There isn’t a night that goes by where I don’t wish that it would all go away and that Rees would just be a room away and my life would be the way it was.  Ironically, that very thinking reminds me about the perspective I gained from this whole experience that has proven so invaluable in my life since his passing.  The present finds me stuck in time; faced with the guilt of something that happened which I can never change and the sadness that will follow me forward with every tick of the clock.   It is in these moments, in the everlasting present, that I wish I could have the perspective that I have now without the tremendous price I paid to obtain it and the immeasurable buyer’s remorse it leaves me with.  The paradox that precludes my possession of both vexes me and gnaws at my soul.  In the reality of the present I am reminded that the past is etched forever in stone and the future is a void that does not exist beyond the present.

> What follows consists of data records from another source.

(* ===== verification/ProdClient.v ===== *)
(** * The production RPC client (src/runtime/production/rpc_client_base.{h,cpp})

    [MakeRequest] starts a call, waits on a condition variable of its own stack
    frame and turns the status of the call into a result; one thread of the
    client takes completions from the queue of gRPC and wakes the fibers. The
    model has the frames, the mutex of each and the program counters of the
    fibers and of the thread; using a frame after its fiber has returned is
    [Undefined]. gRPC is the environment: it writes the status of a call and then
    completes it once. *)

From S2P Require Import Prelude.
From S2P Require Import Result.
From S2P Require Import RtTypes.
From S2P Require Import ProdServer.
Open Scope nat_scope.

(** [std::string::find] with [npos] as [None]. *)
Definition find (pattern text : string) : option nat := String.index 0 pattern text.

Section client.
Context {Response : Type}.

(** [grpc::Status], [None] as code is OK, with the reply of the call. *)
Record grpc_status : Type := MkGrpcStatus {
  error_code : option grpc_code;
  error_message : string;
  status_reply : Response;
}.

(** The end of [MakeRequest]. *)
Definition MakeRequest_result (status : grpc_status) : Result Response RpcError :=
  match error_code status with
  | None => Ok (status_reply status)
  | Some code =>
      if decide (find "Connection refused" (error_message status) ≠ None)
      then Err (MkRpcError ConnectionRefused (error_message status))
      else match code with
           | GrpcCancelled => Err (MkRpcError Cancelled (error_message status))
           | GrpcUnimplemented => Err (MkRpcError HandlerNotFound (error_message status))
           | _ => Err (MkRpcError RpcInternal (error_message status))
           end
  end.
Lemma act_has_status a (c c' : ClientBase (Response := Response)) u st :
  act a c = Some (Done c') → (∀ i st0, a ≠ Completes i st0) → has_status c' u st → has_status c u st.
Proof.
  intros Ha Hne. destruct a as [|t|t|i st0|i]; simpl in Ha.
  - injection Ha as <-. intros [(fr & Hg & Hst)|Hr]; [|by right]. simpl in Hg.
    destruct (decide (u = next c)) as [->|Hu].
    + rewrite lookup_insert_eq in Hg. by simplify_eq.
    + rewrite lookup_insert_ne in Hg by done. left. eauto.
  - unfold MakeRequest_step in Ha. destruct (frames c !! t) as [f|] eqn:Hf; [|done].
    repeat case_match; simplify_eq/=; try (by eapply put_has_status).
    intros [(fr & Hg & Hst)|(res & Hr)]; simpl in *.
    + apply lookup_delete_Some in Hg as [_ Hg]. left. eauto.
    + apply elem_of_app in Hr as [Hr|Hr%list_elem_of_singleton]; [right; by eauto|]. simplify_eq. left. eauto.
  - unfold spurious_wakeup in Ha. destruct (frames c !! t) as [[b m s0 []]|] eqn:Hf; simplify_eq/=.
    by eapply put_has_status.
  - by destruct (Hne i st0).
  - unfold DispatchServiceResponses in Ha. destruct (dispatching_thread_ c) as [|t|t|t|t].
    + by destruct (queue_ c !! i); simplify_eq/=.
    + destruct (frames c !! t) as [[b [] s0 p]|] eqn:Hf; simplify_eq/=. by eapply put_has_status.
    + unfold get_frame in Ha. destruct (frames c !! t) as [f|] eqn:Hf; simplify_eq/=. by eapply put_has_status.
    + unfold get_frame in Ha. destruct (frames c !! t) as [f|] eqn:Hf; simplify_eq/=. by eapply put_has_status.
    + unfold get_frame in Ha. destruct (frames c !! t) as [f|] eqn:Hf; simplify_eq/=. by eapply put_has_status.
Qed.
Lemma step_scheduled programs s s' : scheduled programs s → step s s' → scheduled programs s'.
Proof.
  intros Hsc [[f|f|f|ns] Ha]; simpl in Ha.
  - destruct (fibers s !! f) as [fb|] eqn:Hf; simplify_eq/=. case_decide as Hr; [|done].
    destruct (code_step_sched f fb s s' Hf Ha) as [fb' Hss]. by eapply sched_step_ok.
  - destruct (fibers s !! f) as [fb|] eqn:Hf; simplify_eq/=. case_decide as Hr; simplify_eq.
    destruct Hr as [Hfree Hready]. split; simpl.
    + apply (sc_program Hsc).
    + intros t g. rewrite lookup_insert_Some. intros [[<- <-]|[Hne Hg]]; [|by apply (sc_running Hsc)].
      exists fb. split_and!; [done|done|..]; intros He; unfold ready in Hready; by rewrite He in Hready.
    + intros g gb Hg Hp. pose proof (sc_busy Hsc g gb Hg Hp) as Hgr.
      rewrite lookup_insert_ne; [done|]. congruence.
  - destruct (fibers s !! f) as [fb|] eqn:Hf; simplify_eq/=. destruct (at_pc fb) eqn:Hpc; simplify_eq.
    case_decide; simplify_eq. split; simpl.
    + intros g gb. rewrite lookup_alter_Some. intros [(<- & gb0 & Hg & ->)|[_ Hg]]; [|by apply (sc_program Hsc)].
      simplify_eq. destruct (sc_program Hsc f fb Hf) as (made & Hp & _). by exists made.
    + intros t g Hg. destruct (sc_running Hsc t g Hg) as (gb & Hgb & Ht & Hw & Hfin).
      exists gb. rewrite lookup_alter_ne by congruence. done.
    + intros g gb. rewrite lookup_alter_Some. intros [(<- & gb0 & Hg & ->)|[_ Hg]]; [done|by apply (sc_busy Hsc)].
  - simplify_eq. destruct Hsc. by split.
Qed.

Lemma reachable_scheduled programs s : reachable programs s → scheduled programs s.
Proof.
  intros Hr. apply (rtc_ind_r (scheduled programs) (initial programs)) in Hr;
    eauto using initial_scheduled, step_scheduled.
Qed.
(* ===== verification/UnitTests.v ===== *)
(** * The unit tests of the repository, run on the model

    The bodies of the tests of [Result] (src/util/ut/result.cpp) and of
    cancellation (src/runtime/util/cancellation/ut), translated statement by
    statement. A test returns the values of its [EXPECT]s; it passes if it ends
    and all of them are true. That they pass says that the model agrees with the
    code on everything these tests pin down. *)

From S2P Require Import Prelude.
From S2P Require Import Result.
From S2P Require Import Cancellation.
Open Scope Z_scope.

(** [EXPECT_*] does not end the test. *)
Definition test : Type := outcome (list bool).

Definition passes (t : test) : bool :=
  match t with
  | Done expectations => forallb id expectations
  | _ => false
  end.

Definition EXPECT_EQ {A} `{EqDecision A} (a b : A) : bool := bool_decide (a = b).
Definition EXPECT_FALSE (b : bool) : bool := negb b.
Definition EXPECT_THROW {A} (exc : option A) : bool := match exc with Some _ => true | None => false end.
Definition EXPECT_NO_THROW {A} (exc : option A) : bool := negb (EXPECT_THROW exc).

(** ** src/util/ut/result.cpp *)
Module ResultTests.

Record SimpleErr : Type := MkSimpleErr { err_val : Z }.

Definition plain_traits {E} : ErrorTraits E := {|
  has_message := None; convertible_to_string := None;
  base_of_exception := false; base_of_error_code := false; is_exception_ptr := false;
|}.
#[local] Instance SimpleErr_traits : ErrorTraits SimpleErr := plain_traits.
#[local] Instance int_traits : ErrorTraits Z := plain_traits.
#[local] Instance string_traits : ErrorTraits string := {|
  has_message := None; convertible_to_string := Some id;
  base_of_exception := false; base_of_error_code := false; is_exception_ptr := false;
|}.

(** Whether [ValueOrThrow] throws. *)
Definition thrown_by {T E} (r : T + thrown E) : option (thrown E) :=
  match r with inl _ => None | inr exc => Some exc end.

Definition SimpleOk : test :=
  let result : Result Z SimpleErr := Ok 1 in
  value ← GetValue result;
  Done [HasValue result; EXPECT_FALSE (HasError result); EXPECT_NO_THROW (thrown_by (ValueOrThrow result));
        EXPECT_NO_THROW (ThrowIfError result); EXPECT_EQ value 1].

Definition SimpleErrTest : test :=
  let result : Result Z SimpleErr := Err (MkSimpleErr 1) in
  error ← GetError result;
  Done [HasError result; EXPECT_FALSE (HasValue result); EXPECT_THROW (thrown_by (ValueOrThrow result));
        EXPECT_THROW (ThrowIfError result); EXPECT_EQ (err_val error) 1].

Definition OnlyMovable : test :=
  let result1 : Result Z SimpleErr := Ok 1 in
  let result2 := result1 in
  value ← GetValue result2; Done [EXPECT_EQ value 1].

Definition CopyableAndAssignable : test :=
  let result1 : Result Z SimpleErr := Ok 1 in
  let result2 := result1 in
  let result3 := result1 in
  value2 ← GetValue result2;
  value3 ← GetValue result3;
  Done [EXPECT_EQ value2 1; EXPECT_EQ value3 1; EXPECT_NO_THROW (ThrowIfError result3)].

Definition SameType : test :=
  value ← GetValue (Ok 1 : Result Z Z);
  error ← GetError (Err 1 : Result Z Z);
  Done [EXPECT_EQ value 1; EXPECT_EQ error 1].

(** [std::error_code], by its message. *)
Record error_code : Type := MkErrorCode { code_message : string }.
#[local] Instance error_code_traits : ErrorTraits error_code := {|
  has_message := None; convertible_to_string := None;
  base_of_exception := false; base_of_error_code := true; is_exception_ptr := false;
|}.

Definition ThrowsStdError : test :=
  let result : Status error_code := Err (MkErrorCode "No route to host") in
  Done [match ThrowIfError result with
        | Some (SystemError e) => EXPECT_EQ (code_message e) "No route to host"
        | _ => false
        end].

(** [std::exception_ptr], by the message of its [std::runtime_error]. *)
Record exception_ptr : Type := MkExceptionPtr { exc_what : string }.
#[local] Instance exception_ptr_traits : ErrorTraits exception_ptr := {|
  has_message := None; convertible_to_string := None;
  base_of_exception := false; base_of_error_code := false; is_exception_ptr := true;
|}.

Definition RethowsError : test :=
  let result : Status exception_ptr := Err (MkExceptionPtr "test exception") in
  Done [match ThrowIfError result with
        | Some (Rethrown e) => EXPECT_EQ (exc_what e) "test exception"
        | _ => false
        end].

(** A callback that must not run marks its result. *)
Definition AndThenTest : test :=
  value ← GetValue (AndThen (Ok 1 : Result Z string) (λ v, Ok (v + 1)));
  error ← GetError (AndThen (Ok 0 : Result Z string) (λ _, Err "abc" : Result Z string));
  error' ← GetError (AndThen (Err "abc" : Result Z string) (λ _, Err "ADD_FAILURE" : Result Z string));
  Done [EXPECT_EQ value 2; EXPECT_EQ error "abc"; EXPECT_EQ error' "abc"].

Definition OrElseTest : test :=
  let res1 : Result string Z := Err 1 in
  let res2 : Result string Z :=
    OrElse (AndThen res1 (λ _, Ok "ADD_FAILURE" : Result string Z)) (λ error, Err (error + 1)) in
  error ← GetError res2; Done [EXPECT_EQ error 2].

Definition TransformTest : test :=
  let res1 : Result Z string := Ok 1 in
  let res2 : Result Z Z :=
    TransformError (Transform (Transform res1 (λ val, val + 1)) (λ val, val + 1)) (λ _, 0) in
  value ← GetValue res2; Done [EXPECT_EQ value 3].

Definition TransformErrorTest : test :=
  let res1 : Result string Z := Err 1 in
  let res2 : Result Z Z :=
    Transform (TransformError (TransformError res1 (λ val, val + 1)) (λ val, val + 1)) (λ _, 0) in
  error ← GetError res2; Done [EXPECT_EQ error 3].

Definition all : list test :=
  [SimpleOk; SimpleErrTest; OnlyMovable; CopyableAndAssignable; SameType; ThrowsStdError; RethowsError;
   AndThenTest; OrElseTest; TransformTest; TransformErrorTest].
End ResultTests.

(** ** src/runtime/util/cancellation/ut *)
Module CancellationTests.
Import Callbacks.

(** The callbacks of these tests count their runs. *)
Definition count_run (_ : ptr) (run_cnt : Z) : Z := run_cnt + 1.

Definition source {X} (x : X) : StopState := MkStopState None false ∅ x.

(** [Stop] with fuel for the callbacks that a test registers. *)
Definition stop {X} (callback : ptr → X → X) (s : StopState) : outcome StopState :=
  match Stop callback 10 s with
  | Some o => o
  | None => Undefined "out of fuel"
  end.

Definition register (cb : ptr) (s : StopState) : outcome StopState := StopCallback_new count_run cb s.

Definition SimplyWorks : test :=
  s ← register 1%positive (source 0);
  let before := world s in
  s ← stop count_run s;
  s ← stop count_run s;
  Done [EXPECT_EQ before 0; EXPECT_EQ (world s) 1].

Definition CallbackAfterCancel : test :=
  s ← stop count_run (source 0);
  s ← register 1%positive s;
  Done [EXPECT_EQ (world s) 1].

Definition MultipleCallbacks : test :=
  s ← for_each [1; 2; 3; 4; 5; 6; 7]%positive register (source 0);
  let before := world s in
  s ← stop count_run s;
  Done [EXPECT_EQ before 0; EXPECT_EQ (world s) 7].

(** The inner block destroys [cb3] and then [cb2]. *)
Definition CallbackDeregisters : test :=
  s ← for_each [1; 2; 3]%positive register (source 0);
  s ← StopCallback_destroy 3%positive s;
  s ← StopCallback_destroy 2%positive s;
  s ← register 4%positive s;
  let before := world s in
  s ← stop count_run s;
  Done [EXPECT_EQ before 0; EXPECT_EQ (world s) 2].

(** The callback of [source1] stops [source2], which is its world. *)
Definition CancelForward : test :=
  let forward (_ : ptr) (source2 : outcome (StopState (X := Z))) := source2 ≫= stop count_run in
  source1 ← StopCallback_new forward 1%positive (source (Done (source 0)));
  source2 ← world source1;
  source2 ← register 2%positive source2;
  let before := world source2 in
  let source1 := MkStopState (callbacks source1) (cancelled source1) (nodes source1) (Done source2) in
  source1 ← stop forward source1;
  source2 ← world source1;
  Done [EXPECT_EQ before 0; EXPECT_EQ (world source2) 1].

Import Handles.
#[local] Open Scope positive_scope.

(** Objects: the source is 1, the tokens 2 and 3, the temporary source 4. *)
Definition SourceMove : test :=
  h ← StopSource_new 1 1 empty_heap;
  h ← StopToken_from 1 2 h;
  h ← StopToken_from 1 3 h;
  h ← StopSource_new 4 2 h;
  h ← swap 1 4 h;
  h ← destroy 4 h;
  h ← destroy 3 h;
  h ← destroy 2 h;
  h ← destroy 1 h;
  Done [EXPECT_EQ (size (states h)) 0%nat].

Definition TokenStopRequested : test :=
  h ← StopSource_new 1 1 empty_heap;
  h ← StopToken_from 1 2 h;
  h ← StopToken_from 2 3 h;
  b1 ← StopToken_StopRequested 2 h;
  b2 ← StopToken_StopRequested 3 h;
  h ← StopSource_cancel 1 h;
  h ← StopToken_from 1 4 h;
  b3 ← StopToken_StopRequested 4 h;
  h ← destroy 4 h;
  b4 ← StopToken_StopRequested 2 h;
  b5 ← StopToken_StopRequested 3 h;
  h ← destroy 3 h;
  h ← destroy 2 h;
  h ← destroy 1 h;
  Done [EXPECT_FALSE b1; EXPECT_FALSE b2; b3; b4; b5; EXPECT_EQ (size (states h)) 0%nat].

Definition all : list test :=
  [SimplyWorks; CallbackAfterCancel; MultipleCallbacks; CallbackDeregisters; CancelForward; SourceMove;
   TokenStopRequested].
End CancellationTests.

(** The unit tests of [Result] and of cancellation pass on the model, in the
    order of the files. *)
Theorem unit_tests_pass :
  forallb passes (ResultTests.all ++ CancellationTests.all) = true.
Proof. vm_compute. reflexivity. Qed.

The only time we ever truly have is the time we have right now, in the very instant we are living it.  Every moment before and after is completely out of our hands.  In many ways this makes time the ultimate enemy because it can only be experienced in the present – its very nature ensuring we cannot undo what was and we cannot guarantee what will be.  The present finds us shaped by the time we no longer have and the future does not exist for us to mold into exactly what we want it to be.    You cannot fight its unyielding march towards the future no matter how hard you try.  Time is the sand that slips through our fingers the harder we try to contain it.img_0925

I need to stop trying to contain it.  I need to let it go (cue Idina Menzel).  They say that time is like a river, always flowing in one direction.  I need to stop trying to damn the river and just ride it out.  A friend of mine, John Passaro (an amazing writer by the way – you should check out his work here) put it so perfectly:

“In some aspects losing a child is like a wall, but instead of getting over it, you must carry the wall with you, wherever you go, for as long as you live.  The wall is immovable.  You can’t go anywhere until you learn to move the wall.  You are just stuck in the same place, forever.  You can tug and tug all you want, there are days that the wall will not move.  And there are days that it moves ever so slightly.  Over time I have realized that in order to move forward, knowing that I must bring this wall with me, that the best way to do so is to metaphorically flood the soil near the wall with water, and have the wall float with me, instead of me having to carry it.  Every act of love and kindness turns to water.  Water and love can penetrate and move anything.  It just takes time.  I need to turn my wall into a raft.”

Excerpt From: “Again”

I need to take that raft down the river and let it take me where it is going to go – and stop worrying about the destination.  The river is going to carry me, and the raft I packed with the lessons of past, into the future.  The future is not set.  I can set the course in the direction I wish to go and just hope that things work out for the best.  Just as I know I cannot alter the flow of a mighty river,  I know I cannot alter time – but John is right:  Love and Kindness are the water that make up that river.  I may not be able to go back upstream, but the kindness we are cultivating is ensuring that the river I am floating on will continue to flow and expand.  I now realize that the hectic pace of my current life is nothing more than the white water of the rapids formed from the kindness we are spreading in Rees’ name.  From now on, I will not look at time as my enemy.  Instead, I will see it for it is:  The constant companion that follows me downstream.  It’s my silent partner in the journey and I just need to ensure that I stop and appreciate every once in a while.  It’s not the destination that is important: It’s the journey.

Splashmountainmelina

 

The past is passed and the future is unknown:  All we have is the present – make the best of it for it is a gift <3  ReesSpecht Life.